Assignment:
Every line of the material that includes the word "code" is to be shown.

Information given:
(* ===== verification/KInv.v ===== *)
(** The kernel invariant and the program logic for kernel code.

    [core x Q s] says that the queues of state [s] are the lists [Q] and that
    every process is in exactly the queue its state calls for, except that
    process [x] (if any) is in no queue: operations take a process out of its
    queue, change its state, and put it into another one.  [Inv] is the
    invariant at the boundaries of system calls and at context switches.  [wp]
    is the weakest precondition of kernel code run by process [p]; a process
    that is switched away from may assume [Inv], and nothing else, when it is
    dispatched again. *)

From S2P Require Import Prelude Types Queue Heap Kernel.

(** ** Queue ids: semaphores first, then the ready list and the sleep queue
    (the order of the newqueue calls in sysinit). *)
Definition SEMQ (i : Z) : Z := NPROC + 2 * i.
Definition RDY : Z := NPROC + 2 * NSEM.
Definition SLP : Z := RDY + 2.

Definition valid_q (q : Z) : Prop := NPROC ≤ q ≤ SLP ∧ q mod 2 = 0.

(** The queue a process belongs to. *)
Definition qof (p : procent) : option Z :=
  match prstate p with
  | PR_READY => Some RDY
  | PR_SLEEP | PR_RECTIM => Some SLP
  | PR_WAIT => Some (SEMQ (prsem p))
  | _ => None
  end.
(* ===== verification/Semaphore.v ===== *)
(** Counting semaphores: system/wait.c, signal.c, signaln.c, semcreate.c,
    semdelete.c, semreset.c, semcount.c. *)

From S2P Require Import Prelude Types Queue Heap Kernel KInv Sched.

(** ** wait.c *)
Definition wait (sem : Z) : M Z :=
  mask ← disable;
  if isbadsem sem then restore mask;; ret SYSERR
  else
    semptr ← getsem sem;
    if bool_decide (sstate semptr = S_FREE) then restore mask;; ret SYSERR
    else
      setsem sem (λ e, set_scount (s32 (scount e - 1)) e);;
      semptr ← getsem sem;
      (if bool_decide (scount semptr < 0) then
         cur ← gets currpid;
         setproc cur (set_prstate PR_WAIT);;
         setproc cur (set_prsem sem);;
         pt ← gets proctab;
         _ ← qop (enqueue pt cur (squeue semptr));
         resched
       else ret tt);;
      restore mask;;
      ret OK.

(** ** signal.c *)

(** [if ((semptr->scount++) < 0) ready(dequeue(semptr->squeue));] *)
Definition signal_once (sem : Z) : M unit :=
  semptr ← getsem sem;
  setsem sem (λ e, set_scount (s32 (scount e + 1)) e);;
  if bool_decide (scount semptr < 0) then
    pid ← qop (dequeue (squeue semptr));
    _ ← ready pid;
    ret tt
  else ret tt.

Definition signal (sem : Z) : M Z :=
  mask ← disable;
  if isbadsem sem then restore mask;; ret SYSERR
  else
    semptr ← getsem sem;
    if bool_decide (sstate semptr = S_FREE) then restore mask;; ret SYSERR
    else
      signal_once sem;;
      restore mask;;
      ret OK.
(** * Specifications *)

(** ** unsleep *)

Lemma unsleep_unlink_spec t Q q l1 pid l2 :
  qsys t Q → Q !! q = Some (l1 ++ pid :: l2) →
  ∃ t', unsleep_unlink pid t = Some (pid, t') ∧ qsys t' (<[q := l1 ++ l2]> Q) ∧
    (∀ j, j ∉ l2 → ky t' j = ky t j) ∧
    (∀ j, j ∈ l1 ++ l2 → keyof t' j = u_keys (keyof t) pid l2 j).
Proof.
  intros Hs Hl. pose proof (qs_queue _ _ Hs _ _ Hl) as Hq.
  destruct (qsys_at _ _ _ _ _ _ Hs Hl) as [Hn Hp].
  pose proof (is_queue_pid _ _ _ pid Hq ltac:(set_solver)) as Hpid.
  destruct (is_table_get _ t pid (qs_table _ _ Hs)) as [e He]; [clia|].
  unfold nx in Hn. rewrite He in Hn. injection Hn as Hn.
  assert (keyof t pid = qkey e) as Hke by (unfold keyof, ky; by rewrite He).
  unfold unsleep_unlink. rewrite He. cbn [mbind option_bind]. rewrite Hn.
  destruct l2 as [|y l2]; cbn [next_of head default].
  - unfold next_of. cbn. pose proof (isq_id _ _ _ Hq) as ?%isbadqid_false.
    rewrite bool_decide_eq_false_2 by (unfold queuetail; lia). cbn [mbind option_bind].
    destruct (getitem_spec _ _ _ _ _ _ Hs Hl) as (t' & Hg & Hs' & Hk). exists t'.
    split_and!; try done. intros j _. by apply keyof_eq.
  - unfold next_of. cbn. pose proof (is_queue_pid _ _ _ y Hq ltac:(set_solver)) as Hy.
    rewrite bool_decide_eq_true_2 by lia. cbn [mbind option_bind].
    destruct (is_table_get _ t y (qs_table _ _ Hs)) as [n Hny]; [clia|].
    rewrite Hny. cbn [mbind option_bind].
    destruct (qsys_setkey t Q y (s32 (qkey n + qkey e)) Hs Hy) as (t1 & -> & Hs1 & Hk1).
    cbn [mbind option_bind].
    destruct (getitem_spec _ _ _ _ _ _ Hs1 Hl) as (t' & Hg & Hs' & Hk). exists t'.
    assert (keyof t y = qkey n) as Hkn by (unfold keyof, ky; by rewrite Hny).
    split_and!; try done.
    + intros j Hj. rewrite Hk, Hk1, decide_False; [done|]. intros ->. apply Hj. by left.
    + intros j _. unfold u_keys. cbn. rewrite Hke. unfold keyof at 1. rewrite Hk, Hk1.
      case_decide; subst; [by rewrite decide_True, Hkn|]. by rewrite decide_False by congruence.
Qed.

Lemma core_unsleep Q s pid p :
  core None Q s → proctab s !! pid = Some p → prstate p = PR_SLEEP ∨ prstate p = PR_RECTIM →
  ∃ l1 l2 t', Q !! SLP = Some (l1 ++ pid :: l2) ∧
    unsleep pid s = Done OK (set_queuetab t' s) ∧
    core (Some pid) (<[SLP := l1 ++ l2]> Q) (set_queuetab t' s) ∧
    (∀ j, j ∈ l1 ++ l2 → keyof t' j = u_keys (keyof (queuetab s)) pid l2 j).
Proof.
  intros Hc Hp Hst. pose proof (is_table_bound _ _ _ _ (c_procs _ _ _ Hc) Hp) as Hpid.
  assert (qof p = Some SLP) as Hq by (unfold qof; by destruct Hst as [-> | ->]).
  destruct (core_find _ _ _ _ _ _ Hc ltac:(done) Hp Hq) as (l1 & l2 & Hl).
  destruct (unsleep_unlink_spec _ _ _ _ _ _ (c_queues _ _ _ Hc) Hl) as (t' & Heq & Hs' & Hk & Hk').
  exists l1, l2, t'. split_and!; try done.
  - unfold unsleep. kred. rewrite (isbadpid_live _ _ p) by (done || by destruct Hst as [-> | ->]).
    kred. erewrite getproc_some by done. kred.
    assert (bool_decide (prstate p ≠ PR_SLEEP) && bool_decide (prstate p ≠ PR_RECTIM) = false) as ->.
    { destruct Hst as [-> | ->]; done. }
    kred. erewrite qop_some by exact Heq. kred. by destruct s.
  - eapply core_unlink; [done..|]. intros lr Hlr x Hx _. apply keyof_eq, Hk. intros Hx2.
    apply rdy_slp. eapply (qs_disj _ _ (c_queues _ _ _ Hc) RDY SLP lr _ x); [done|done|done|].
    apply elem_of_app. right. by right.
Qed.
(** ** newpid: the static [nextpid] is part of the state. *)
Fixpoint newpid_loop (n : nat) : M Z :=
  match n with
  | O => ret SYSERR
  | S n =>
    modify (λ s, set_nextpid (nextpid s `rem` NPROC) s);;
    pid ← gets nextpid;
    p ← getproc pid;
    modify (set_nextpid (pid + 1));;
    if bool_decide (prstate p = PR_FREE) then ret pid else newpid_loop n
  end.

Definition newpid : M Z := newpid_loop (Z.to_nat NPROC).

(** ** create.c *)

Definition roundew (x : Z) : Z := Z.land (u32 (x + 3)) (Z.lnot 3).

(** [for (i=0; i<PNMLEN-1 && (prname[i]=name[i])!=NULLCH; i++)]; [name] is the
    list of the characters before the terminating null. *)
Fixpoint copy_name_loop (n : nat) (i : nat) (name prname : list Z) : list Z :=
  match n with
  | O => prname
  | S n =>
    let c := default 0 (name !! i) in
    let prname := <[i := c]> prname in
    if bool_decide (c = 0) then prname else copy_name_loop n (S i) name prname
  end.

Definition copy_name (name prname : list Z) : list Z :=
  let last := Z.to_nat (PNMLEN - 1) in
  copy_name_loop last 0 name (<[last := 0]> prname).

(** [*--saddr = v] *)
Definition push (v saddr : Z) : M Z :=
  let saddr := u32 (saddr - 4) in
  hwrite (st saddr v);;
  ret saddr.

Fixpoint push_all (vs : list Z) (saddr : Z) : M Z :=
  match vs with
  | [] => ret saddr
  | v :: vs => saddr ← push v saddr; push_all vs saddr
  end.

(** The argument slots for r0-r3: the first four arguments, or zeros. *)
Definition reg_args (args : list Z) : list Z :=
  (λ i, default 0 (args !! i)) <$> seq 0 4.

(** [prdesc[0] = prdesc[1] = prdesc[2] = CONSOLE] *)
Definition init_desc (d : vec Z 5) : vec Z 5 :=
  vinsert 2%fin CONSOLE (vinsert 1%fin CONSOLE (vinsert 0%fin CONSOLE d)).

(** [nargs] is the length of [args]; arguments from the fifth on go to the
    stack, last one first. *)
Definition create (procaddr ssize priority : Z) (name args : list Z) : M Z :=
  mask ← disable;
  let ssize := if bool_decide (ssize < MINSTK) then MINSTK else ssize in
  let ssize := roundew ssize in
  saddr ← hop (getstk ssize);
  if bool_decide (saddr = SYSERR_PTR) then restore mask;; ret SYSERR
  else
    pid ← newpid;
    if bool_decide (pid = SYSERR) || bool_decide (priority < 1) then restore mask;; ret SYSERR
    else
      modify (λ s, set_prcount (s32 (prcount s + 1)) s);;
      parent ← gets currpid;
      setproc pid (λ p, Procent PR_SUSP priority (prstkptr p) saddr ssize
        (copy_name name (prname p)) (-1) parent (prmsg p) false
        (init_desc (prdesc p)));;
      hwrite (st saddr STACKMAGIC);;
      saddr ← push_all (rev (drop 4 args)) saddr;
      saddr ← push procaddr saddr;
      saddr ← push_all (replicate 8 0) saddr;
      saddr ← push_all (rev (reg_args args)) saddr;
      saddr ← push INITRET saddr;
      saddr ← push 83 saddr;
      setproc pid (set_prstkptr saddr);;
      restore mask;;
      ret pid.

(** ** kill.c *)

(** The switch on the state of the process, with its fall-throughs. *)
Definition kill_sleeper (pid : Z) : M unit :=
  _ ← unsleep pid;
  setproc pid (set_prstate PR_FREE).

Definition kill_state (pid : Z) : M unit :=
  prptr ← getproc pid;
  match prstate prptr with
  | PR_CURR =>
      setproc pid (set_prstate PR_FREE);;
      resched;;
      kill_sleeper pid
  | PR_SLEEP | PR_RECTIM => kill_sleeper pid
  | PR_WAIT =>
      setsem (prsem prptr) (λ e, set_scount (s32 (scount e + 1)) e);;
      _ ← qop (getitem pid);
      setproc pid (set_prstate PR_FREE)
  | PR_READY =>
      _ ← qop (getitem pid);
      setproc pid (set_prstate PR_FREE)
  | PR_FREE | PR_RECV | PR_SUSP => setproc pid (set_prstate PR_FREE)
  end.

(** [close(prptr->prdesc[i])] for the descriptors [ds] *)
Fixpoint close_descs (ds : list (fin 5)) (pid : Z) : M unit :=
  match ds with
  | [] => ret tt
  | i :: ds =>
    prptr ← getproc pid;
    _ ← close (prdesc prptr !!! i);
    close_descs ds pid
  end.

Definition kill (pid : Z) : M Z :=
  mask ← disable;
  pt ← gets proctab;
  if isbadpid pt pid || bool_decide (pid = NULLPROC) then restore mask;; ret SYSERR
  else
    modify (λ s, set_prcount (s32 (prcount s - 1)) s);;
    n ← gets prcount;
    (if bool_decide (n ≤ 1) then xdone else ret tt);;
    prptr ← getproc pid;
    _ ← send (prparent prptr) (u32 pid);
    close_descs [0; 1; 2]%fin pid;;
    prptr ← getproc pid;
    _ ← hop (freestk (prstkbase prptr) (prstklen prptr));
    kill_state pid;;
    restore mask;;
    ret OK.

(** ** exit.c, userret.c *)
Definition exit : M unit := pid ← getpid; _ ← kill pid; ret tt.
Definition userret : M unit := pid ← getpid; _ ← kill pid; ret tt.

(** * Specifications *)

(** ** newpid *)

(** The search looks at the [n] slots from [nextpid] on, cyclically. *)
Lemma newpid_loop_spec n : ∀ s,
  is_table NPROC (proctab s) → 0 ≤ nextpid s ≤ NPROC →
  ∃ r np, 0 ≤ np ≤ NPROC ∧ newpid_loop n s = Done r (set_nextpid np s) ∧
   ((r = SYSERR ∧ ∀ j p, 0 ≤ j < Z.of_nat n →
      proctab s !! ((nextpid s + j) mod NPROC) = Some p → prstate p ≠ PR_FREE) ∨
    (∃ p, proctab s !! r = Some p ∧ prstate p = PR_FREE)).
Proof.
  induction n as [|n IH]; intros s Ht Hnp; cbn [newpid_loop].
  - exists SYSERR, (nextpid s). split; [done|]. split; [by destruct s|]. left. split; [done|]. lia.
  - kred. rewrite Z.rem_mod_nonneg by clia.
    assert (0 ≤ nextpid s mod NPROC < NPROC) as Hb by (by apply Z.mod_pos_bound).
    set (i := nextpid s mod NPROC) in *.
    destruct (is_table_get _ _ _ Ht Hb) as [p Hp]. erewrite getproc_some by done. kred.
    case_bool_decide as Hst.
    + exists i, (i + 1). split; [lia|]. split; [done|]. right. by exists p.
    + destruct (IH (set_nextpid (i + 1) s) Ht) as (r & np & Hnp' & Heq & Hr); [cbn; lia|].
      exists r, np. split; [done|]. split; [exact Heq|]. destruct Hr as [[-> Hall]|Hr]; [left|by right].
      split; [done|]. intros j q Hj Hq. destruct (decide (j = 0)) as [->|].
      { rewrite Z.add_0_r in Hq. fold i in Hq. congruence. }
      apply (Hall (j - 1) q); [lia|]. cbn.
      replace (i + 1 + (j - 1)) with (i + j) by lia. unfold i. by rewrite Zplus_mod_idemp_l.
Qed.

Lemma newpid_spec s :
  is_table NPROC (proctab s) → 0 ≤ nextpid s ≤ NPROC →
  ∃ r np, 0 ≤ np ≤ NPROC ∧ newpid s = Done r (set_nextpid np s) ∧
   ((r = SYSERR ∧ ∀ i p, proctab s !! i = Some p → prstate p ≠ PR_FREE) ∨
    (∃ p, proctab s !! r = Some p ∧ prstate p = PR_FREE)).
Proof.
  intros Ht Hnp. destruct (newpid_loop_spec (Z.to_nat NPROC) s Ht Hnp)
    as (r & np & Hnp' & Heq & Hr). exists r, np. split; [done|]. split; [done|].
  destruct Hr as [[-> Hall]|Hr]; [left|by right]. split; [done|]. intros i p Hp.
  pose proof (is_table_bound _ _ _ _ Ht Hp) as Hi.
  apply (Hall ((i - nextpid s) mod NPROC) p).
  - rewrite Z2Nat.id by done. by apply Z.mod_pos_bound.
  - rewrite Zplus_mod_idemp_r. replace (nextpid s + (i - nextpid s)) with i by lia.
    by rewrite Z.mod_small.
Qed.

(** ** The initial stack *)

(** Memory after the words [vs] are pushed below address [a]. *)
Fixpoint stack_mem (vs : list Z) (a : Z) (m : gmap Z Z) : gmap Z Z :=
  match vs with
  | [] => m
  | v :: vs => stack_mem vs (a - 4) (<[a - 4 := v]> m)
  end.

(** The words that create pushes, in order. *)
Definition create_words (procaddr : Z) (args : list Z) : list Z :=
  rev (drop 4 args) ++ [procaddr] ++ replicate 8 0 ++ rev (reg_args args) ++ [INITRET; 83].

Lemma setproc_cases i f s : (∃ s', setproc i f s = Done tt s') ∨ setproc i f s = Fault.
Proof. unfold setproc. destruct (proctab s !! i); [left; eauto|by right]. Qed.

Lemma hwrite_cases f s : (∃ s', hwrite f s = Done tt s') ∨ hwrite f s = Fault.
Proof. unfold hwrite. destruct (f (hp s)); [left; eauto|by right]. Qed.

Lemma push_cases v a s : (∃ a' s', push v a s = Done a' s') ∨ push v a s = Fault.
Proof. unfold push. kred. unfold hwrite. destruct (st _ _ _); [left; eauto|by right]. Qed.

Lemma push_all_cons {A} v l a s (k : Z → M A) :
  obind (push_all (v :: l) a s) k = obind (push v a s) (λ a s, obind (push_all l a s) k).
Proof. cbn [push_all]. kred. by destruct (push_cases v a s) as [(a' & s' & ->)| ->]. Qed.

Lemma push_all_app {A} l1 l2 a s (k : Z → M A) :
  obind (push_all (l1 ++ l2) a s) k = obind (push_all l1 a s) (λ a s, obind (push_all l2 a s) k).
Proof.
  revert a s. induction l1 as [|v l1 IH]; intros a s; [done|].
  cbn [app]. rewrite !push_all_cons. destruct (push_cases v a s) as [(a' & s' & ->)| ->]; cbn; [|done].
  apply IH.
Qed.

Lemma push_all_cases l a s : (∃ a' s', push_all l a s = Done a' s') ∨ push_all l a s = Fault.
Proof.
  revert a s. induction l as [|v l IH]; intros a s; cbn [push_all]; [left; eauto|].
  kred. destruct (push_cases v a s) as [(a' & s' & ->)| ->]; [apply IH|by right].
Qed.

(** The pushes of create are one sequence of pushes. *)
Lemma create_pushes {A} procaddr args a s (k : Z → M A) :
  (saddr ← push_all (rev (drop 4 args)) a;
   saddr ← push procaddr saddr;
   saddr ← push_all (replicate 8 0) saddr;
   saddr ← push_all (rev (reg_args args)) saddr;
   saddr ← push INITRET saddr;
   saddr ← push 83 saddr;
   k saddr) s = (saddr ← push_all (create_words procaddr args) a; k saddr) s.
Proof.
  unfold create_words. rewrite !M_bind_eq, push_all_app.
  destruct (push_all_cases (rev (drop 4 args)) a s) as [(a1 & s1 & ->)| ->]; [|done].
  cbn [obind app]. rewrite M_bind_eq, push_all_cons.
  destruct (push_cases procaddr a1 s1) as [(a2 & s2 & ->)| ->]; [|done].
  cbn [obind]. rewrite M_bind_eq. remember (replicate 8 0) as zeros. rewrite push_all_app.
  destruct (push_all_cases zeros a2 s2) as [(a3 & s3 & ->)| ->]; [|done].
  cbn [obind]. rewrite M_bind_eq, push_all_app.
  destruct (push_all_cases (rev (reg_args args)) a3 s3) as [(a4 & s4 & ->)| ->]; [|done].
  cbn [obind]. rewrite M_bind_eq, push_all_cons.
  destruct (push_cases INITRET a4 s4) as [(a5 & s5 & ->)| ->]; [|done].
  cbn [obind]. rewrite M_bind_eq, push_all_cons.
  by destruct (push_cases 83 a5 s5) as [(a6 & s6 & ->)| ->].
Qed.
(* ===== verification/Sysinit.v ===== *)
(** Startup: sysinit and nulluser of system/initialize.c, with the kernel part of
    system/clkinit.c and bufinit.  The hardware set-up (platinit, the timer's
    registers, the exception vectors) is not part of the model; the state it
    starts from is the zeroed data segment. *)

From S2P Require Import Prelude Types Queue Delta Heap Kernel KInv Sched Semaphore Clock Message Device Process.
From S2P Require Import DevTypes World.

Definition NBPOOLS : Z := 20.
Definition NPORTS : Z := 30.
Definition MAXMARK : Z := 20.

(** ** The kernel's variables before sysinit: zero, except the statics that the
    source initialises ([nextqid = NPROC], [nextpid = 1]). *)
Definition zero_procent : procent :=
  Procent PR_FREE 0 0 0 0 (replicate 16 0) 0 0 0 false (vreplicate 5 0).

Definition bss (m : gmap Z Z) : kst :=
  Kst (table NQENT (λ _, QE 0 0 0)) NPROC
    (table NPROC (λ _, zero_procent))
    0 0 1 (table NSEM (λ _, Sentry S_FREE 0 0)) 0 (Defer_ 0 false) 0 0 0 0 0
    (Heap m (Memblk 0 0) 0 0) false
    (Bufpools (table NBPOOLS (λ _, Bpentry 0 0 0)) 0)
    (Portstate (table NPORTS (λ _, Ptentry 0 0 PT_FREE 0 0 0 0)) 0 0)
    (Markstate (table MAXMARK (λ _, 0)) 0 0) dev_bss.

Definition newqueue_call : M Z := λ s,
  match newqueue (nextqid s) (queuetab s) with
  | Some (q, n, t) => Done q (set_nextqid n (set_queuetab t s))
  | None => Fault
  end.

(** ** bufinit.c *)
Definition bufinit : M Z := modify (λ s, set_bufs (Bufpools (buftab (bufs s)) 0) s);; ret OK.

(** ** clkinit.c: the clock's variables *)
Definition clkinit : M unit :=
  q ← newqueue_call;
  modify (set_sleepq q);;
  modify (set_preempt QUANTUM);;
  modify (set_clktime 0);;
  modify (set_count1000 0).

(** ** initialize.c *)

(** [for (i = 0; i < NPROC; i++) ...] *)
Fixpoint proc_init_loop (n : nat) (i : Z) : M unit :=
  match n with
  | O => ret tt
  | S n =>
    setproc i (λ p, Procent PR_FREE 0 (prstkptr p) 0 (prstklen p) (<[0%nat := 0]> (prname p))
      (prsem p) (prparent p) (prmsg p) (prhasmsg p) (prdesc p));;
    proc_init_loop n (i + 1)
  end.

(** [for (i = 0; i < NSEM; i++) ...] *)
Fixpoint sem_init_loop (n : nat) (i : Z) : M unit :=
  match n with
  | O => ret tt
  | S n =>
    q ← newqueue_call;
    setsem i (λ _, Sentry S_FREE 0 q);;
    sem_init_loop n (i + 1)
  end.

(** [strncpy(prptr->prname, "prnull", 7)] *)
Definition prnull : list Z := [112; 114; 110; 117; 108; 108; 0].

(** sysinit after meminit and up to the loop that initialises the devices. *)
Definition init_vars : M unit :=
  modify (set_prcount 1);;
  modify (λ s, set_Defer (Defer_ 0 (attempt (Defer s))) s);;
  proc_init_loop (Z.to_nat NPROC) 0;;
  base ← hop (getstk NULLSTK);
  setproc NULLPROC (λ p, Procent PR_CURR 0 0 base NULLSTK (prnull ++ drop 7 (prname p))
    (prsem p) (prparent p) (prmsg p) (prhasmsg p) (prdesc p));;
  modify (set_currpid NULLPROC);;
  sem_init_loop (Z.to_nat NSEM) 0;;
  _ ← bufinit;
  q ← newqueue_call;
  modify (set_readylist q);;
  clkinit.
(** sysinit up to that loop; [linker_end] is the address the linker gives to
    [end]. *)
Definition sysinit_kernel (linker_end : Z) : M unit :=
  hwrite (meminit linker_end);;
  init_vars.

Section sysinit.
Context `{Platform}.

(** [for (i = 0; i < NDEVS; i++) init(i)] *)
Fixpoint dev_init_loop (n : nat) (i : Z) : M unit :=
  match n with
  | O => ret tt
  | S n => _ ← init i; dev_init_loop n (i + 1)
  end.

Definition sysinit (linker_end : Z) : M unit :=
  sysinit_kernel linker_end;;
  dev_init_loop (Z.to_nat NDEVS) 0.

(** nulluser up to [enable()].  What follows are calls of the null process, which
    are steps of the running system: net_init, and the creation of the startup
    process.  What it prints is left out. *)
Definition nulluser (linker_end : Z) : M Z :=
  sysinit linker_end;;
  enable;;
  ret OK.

Task response:
(** The kernel invariant and the program logic for kernel code.
    is the weakest precondition of kernel code run by process [p]; a process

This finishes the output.